>>
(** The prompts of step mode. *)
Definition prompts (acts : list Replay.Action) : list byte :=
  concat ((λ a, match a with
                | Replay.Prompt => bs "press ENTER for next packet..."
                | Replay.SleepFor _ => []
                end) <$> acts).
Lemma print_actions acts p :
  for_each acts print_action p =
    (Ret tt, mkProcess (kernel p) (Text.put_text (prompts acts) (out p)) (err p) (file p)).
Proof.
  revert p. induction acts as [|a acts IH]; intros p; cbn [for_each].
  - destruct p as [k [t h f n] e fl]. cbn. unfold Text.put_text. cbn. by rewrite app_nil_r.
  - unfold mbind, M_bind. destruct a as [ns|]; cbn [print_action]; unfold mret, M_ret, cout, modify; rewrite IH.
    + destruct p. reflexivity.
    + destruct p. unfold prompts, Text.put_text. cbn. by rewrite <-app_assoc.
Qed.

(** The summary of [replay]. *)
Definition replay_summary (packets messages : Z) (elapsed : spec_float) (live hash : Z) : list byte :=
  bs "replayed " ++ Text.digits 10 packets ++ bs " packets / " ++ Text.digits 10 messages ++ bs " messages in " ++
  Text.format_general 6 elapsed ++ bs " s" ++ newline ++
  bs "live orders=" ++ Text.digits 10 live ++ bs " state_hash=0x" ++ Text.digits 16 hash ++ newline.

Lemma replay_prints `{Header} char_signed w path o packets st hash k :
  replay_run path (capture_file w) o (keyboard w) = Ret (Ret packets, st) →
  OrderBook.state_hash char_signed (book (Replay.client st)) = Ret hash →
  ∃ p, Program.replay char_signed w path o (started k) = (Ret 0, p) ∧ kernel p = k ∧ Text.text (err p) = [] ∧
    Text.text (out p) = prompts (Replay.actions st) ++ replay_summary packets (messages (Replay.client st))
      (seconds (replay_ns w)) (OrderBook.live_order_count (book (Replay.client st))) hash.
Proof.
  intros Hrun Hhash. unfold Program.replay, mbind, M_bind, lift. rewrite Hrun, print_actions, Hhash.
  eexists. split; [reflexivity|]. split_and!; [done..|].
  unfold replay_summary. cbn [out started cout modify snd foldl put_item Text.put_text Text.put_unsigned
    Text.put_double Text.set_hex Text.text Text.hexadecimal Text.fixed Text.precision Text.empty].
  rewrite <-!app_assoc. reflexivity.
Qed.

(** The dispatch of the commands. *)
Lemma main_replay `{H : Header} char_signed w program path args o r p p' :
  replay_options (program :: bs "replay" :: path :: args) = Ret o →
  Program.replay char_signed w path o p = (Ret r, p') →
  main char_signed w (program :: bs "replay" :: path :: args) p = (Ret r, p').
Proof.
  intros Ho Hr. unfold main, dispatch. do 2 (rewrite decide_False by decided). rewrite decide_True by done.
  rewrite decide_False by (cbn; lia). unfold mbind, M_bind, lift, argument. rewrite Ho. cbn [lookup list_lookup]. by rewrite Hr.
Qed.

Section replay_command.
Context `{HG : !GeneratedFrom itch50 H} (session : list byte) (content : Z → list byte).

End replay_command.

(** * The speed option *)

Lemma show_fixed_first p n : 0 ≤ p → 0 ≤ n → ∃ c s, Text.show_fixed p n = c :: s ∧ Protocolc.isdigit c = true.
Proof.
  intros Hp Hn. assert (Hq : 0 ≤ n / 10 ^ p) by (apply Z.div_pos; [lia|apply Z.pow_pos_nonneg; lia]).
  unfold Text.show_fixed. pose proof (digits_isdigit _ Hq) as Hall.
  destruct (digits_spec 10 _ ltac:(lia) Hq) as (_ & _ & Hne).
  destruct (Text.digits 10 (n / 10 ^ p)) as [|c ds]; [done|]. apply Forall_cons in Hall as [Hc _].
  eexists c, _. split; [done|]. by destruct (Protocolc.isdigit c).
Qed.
<<
>>
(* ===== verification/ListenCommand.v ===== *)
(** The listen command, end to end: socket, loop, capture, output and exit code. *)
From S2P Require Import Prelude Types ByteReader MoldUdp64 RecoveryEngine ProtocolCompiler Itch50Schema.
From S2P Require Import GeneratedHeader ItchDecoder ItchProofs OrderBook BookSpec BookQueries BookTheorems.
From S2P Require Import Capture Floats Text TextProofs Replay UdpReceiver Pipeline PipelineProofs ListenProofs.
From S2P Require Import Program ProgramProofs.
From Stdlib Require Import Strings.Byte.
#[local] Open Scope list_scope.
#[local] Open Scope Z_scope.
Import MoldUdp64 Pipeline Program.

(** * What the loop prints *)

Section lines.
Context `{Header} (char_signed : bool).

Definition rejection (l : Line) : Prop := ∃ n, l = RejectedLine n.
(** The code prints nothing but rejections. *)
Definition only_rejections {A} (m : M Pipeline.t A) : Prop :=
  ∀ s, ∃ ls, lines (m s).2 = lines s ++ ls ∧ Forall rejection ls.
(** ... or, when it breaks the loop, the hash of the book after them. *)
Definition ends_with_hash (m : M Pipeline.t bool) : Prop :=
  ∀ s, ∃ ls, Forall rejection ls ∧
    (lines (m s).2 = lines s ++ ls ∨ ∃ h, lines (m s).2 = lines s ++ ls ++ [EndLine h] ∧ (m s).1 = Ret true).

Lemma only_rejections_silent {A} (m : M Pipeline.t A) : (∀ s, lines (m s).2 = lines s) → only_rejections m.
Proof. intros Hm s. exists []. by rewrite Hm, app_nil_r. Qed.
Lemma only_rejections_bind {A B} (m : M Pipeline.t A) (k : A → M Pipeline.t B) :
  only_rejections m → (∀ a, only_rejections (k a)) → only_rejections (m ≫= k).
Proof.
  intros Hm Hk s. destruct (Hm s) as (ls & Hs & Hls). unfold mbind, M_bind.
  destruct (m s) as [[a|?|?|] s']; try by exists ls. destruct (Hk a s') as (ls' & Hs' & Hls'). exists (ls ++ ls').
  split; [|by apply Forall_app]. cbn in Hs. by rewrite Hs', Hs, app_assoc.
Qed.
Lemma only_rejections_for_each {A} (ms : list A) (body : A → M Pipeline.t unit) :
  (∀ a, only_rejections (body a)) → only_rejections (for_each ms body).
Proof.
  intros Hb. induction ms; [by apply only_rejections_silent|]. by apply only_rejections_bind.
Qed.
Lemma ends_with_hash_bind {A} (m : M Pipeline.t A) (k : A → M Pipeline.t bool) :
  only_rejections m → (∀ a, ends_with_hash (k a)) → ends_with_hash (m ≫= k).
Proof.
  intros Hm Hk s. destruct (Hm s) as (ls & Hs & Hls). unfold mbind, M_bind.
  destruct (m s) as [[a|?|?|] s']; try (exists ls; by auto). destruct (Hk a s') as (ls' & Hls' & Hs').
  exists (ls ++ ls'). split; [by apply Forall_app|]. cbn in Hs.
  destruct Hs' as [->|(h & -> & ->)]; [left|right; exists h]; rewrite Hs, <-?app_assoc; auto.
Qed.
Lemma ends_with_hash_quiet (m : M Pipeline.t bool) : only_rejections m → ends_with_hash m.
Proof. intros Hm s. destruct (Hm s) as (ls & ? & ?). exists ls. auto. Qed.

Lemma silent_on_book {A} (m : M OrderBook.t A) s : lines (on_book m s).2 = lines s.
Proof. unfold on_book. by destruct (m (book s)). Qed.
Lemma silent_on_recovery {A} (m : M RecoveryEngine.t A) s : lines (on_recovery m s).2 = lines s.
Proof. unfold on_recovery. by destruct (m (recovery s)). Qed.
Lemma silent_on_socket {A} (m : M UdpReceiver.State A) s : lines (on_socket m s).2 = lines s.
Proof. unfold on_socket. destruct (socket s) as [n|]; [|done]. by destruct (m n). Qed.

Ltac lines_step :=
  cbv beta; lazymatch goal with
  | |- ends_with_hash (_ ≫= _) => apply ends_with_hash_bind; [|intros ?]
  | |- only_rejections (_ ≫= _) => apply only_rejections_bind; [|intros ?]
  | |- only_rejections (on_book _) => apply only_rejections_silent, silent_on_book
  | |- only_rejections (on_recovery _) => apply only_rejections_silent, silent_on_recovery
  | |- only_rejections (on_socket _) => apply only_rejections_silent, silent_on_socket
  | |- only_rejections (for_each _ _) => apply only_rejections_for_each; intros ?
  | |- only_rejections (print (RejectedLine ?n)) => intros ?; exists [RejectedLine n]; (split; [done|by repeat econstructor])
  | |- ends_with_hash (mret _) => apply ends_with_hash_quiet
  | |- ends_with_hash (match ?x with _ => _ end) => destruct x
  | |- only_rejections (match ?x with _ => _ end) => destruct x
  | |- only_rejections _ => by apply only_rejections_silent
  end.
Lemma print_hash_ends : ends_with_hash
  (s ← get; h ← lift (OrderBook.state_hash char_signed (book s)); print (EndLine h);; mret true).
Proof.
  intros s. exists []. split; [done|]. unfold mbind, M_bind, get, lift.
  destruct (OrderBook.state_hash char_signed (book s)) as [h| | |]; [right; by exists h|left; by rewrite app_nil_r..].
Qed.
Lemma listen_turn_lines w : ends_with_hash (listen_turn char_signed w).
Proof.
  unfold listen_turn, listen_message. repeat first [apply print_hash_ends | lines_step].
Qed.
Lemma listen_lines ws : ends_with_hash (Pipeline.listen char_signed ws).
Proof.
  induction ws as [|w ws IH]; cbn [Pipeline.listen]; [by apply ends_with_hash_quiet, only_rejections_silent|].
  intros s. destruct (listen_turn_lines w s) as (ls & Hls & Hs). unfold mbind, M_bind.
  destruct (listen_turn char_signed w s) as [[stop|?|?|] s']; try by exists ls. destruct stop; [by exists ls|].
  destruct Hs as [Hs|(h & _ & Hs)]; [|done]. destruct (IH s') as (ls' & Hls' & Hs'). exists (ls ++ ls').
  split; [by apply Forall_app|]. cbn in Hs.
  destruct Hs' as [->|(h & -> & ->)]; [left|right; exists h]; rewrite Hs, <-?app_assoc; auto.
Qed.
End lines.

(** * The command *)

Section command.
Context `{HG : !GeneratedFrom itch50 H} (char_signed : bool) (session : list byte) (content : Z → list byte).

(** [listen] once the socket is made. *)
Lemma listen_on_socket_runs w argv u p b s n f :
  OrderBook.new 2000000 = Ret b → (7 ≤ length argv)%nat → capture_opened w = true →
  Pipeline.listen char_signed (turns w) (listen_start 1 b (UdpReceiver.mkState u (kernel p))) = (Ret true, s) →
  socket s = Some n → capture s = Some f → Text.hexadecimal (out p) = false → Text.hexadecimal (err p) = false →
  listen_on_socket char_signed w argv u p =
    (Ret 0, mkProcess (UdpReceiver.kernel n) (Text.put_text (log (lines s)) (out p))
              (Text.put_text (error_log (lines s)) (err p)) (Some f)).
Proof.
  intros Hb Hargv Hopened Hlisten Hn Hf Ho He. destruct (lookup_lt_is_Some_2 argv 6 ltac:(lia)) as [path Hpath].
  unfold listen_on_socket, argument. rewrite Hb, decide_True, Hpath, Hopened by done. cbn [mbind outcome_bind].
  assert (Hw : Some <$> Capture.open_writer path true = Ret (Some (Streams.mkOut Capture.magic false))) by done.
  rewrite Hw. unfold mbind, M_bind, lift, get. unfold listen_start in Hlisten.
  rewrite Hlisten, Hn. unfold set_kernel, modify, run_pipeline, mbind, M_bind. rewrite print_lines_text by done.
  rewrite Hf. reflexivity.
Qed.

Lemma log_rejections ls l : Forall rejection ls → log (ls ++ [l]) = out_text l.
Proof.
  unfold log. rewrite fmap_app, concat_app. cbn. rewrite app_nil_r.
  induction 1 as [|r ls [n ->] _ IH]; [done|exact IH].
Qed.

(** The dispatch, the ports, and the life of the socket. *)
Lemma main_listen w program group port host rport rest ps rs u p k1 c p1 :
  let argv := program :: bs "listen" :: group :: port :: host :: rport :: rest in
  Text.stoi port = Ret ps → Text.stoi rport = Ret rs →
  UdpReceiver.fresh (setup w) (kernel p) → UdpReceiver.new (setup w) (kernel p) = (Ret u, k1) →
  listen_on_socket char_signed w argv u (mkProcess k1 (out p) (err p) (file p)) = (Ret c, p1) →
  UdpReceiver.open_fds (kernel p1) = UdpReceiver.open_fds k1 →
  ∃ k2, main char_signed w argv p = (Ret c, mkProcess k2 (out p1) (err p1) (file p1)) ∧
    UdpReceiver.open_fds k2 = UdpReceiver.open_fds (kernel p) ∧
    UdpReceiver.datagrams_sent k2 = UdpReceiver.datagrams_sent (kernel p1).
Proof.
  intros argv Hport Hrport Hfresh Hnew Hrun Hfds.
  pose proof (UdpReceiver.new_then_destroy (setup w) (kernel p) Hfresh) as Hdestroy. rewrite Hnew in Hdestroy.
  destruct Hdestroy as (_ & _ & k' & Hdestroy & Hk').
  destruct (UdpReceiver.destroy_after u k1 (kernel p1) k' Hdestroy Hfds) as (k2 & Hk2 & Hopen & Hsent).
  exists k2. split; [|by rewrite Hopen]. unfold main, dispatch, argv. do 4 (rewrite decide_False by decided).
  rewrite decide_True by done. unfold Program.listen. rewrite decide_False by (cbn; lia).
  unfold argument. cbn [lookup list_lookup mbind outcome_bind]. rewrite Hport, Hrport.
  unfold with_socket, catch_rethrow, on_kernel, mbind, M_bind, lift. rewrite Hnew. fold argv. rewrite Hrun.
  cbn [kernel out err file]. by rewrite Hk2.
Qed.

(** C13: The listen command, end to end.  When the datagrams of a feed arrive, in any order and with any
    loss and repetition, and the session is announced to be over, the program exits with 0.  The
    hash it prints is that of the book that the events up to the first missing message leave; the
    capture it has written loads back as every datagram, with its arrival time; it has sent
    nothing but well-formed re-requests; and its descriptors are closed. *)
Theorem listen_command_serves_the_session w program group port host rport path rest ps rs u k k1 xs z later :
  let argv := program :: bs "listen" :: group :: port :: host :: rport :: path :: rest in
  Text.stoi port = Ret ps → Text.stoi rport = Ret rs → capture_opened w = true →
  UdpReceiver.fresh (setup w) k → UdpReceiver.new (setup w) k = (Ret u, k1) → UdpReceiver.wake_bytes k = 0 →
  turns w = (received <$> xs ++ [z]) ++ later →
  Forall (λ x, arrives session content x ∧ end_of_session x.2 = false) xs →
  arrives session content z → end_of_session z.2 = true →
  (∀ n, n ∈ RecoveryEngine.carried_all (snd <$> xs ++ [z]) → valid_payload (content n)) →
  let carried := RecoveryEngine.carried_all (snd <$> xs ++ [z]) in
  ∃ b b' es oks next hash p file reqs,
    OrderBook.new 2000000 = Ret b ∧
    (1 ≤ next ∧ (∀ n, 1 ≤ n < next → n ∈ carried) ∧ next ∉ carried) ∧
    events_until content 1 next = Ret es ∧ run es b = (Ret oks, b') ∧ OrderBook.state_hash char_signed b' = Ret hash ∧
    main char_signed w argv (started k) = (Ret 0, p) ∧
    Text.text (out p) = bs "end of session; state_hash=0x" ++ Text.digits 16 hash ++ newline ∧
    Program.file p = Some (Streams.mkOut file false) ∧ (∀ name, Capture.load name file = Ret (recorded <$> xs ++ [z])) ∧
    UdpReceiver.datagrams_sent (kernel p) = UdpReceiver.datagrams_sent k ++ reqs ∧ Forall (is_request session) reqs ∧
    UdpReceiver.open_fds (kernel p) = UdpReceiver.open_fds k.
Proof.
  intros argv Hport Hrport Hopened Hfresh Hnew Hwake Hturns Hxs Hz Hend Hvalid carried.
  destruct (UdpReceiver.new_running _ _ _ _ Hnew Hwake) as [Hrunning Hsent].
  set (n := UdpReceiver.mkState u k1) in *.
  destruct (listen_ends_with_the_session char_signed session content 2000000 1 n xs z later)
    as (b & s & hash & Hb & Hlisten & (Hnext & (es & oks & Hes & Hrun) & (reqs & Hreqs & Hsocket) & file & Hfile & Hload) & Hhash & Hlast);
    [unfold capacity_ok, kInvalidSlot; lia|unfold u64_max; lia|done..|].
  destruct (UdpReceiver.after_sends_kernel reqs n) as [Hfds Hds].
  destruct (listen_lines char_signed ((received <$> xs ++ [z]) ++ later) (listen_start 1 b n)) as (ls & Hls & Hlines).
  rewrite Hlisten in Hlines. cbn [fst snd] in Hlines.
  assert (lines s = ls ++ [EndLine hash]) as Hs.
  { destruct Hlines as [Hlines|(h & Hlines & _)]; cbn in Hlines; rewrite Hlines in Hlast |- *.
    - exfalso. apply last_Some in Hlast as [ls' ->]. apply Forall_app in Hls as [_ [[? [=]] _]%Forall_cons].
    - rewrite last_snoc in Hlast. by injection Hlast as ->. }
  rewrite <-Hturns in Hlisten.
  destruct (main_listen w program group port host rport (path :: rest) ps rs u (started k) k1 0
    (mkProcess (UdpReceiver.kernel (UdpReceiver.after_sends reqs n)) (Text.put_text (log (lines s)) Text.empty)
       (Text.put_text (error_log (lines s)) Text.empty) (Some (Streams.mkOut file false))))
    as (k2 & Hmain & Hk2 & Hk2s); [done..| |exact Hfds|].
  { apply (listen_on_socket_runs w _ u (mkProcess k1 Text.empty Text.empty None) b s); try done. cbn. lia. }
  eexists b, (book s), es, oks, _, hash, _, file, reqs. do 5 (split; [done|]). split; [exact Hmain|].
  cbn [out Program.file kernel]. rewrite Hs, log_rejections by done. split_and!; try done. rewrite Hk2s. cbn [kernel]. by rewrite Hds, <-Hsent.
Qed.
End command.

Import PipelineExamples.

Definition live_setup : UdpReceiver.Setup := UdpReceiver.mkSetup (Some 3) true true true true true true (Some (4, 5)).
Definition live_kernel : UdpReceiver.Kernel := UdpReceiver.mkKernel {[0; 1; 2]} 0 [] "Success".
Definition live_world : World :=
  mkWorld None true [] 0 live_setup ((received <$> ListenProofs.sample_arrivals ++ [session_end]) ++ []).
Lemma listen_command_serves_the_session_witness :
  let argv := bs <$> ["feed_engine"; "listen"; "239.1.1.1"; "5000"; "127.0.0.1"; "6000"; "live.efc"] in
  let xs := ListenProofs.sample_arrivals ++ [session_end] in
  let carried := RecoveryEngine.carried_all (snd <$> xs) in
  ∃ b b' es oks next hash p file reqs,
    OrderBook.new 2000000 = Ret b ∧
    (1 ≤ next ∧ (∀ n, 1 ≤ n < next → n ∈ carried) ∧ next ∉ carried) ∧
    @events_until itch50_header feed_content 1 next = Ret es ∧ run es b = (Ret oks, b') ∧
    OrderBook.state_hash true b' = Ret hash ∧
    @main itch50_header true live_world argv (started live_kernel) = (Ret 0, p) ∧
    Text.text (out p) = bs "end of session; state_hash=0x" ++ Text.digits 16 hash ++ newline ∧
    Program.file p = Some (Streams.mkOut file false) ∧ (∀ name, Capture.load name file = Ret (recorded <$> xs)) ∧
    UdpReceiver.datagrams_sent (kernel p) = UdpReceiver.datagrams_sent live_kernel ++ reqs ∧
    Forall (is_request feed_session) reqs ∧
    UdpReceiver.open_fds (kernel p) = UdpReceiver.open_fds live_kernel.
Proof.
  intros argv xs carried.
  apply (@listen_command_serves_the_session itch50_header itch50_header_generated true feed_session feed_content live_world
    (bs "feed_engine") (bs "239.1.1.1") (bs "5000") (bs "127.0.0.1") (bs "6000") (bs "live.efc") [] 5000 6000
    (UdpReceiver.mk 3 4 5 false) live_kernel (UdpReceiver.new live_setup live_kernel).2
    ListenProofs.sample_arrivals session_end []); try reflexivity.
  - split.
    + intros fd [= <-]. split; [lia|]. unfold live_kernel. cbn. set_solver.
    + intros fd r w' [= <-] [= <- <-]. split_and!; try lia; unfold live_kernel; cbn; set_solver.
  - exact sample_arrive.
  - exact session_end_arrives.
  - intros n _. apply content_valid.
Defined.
<<
>>
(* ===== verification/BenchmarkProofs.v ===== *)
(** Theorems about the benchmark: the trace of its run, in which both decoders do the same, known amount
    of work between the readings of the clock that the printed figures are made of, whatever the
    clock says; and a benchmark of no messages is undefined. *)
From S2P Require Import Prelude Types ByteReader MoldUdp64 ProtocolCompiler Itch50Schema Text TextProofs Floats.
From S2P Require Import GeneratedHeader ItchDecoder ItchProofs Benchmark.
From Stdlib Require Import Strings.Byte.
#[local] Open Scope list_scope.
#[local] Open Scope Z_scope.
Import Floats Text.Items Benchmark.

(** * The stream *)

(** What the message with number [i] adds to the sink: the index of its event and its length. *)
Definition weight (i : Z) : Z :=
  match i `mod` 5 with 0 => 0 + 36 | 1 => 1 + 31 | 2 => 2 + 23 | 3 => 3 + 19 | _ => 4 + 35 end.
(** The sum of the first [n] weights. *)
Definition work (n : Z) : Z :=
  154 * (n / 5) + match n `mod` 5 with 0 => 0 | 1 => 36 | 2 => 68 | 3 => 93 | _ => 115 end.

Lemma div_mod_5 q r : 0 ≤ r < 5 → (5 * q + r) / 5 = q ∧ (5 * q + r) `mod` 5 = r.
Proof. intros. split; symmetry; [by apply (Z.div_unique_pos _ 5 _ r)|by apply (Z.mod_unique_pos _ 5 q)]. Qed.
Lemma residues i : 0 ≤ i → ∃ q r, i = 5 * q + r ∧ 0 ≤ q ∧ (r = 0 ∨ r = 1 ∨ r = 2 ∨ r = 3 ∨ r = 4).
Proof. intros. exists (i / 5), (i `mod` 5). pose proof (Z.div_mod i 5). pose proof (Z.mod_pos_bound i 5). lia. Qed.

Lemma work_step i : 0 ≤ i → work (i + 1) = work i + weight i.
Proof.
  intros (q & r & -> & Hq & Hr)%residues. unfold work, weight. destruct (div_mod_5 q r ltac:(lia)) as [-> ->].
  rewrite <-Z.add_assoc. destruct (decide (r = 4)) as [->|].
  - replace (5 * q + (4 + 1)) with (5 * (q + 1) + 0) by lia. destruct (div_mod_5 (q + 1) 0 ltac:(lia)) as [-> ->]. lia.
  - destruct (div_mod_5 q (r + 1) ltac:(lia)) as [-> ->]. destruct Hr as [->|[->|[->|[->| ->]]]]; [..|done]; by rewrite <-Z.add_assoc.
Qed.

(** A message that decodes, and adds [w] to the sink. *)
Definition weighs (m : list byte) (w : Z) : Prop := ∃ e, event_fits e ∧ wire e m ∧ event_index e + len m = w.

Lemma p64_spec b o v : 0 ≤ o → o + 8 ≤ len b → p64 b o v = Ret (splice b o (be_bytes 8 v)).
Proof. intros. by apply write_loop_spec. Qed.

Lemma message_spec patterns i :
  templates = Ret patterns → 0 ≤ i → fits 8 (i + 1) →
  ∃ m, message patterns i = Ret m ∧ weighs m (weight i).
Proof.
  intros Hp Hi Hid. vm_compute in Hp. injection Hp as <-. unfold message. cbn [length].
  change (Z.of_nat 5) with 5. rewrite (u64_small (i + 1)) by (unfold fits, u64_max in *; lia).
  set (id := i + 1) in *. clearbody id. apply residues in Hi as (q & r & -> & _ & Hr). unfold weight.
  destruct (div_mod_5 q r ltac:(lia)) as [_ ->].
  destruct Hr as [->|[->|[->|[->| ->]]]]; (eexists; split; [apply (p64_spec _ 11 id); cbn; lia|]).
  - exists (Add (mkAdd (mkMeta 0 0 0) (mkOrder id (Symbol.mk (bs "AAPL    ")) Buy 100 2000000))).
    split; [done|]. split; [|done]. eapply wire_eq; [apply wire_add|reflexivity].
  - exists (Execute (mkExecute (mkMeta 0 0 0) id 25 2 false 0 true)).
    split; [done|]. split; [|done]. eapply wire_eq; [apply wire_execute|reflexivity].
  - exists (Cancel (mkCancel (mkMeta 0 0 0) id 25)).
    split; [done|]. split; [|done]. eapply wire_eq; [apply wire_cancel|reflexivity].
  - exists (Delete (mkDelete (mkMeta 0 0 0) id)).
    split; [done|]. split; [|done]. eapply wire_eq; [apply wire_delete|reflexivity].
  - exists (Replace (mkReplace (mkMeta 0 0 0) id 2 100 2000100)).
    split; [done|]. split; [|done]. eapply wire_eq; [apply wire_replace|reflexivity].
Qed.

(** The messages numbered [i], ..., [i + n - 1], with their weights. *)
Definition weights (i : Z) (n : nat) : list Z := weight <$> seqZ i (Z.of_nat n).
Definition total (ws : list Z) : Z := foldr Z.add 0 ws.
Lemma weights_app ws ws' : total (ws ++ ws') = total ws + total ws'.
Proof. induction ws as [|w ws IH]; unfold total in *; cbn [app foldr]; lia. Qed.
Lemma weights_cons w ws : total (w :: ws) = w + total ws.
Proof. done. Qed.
<<
Prompt
Within the material above, show every line that includes "empty".

Response box
    Text.put_double Text.set_hex Text.text Text.hexadecimal Text.fixed Text.precision Text.empty].
    (mkProcess (UdpReceiver.kernel (UdpReceiver.after_sends reqs n)) (Text.put_text (log (lines s)) Text.empty)
       (Text.put_text (error_log (lines s)) Text.empty) (Some (Streams.mkOut file false))))
  { apply (listen_on_socket_runs w _ u (mkProcess k1 Text.empty Text.empty None) b s); try done. cbn. lia. }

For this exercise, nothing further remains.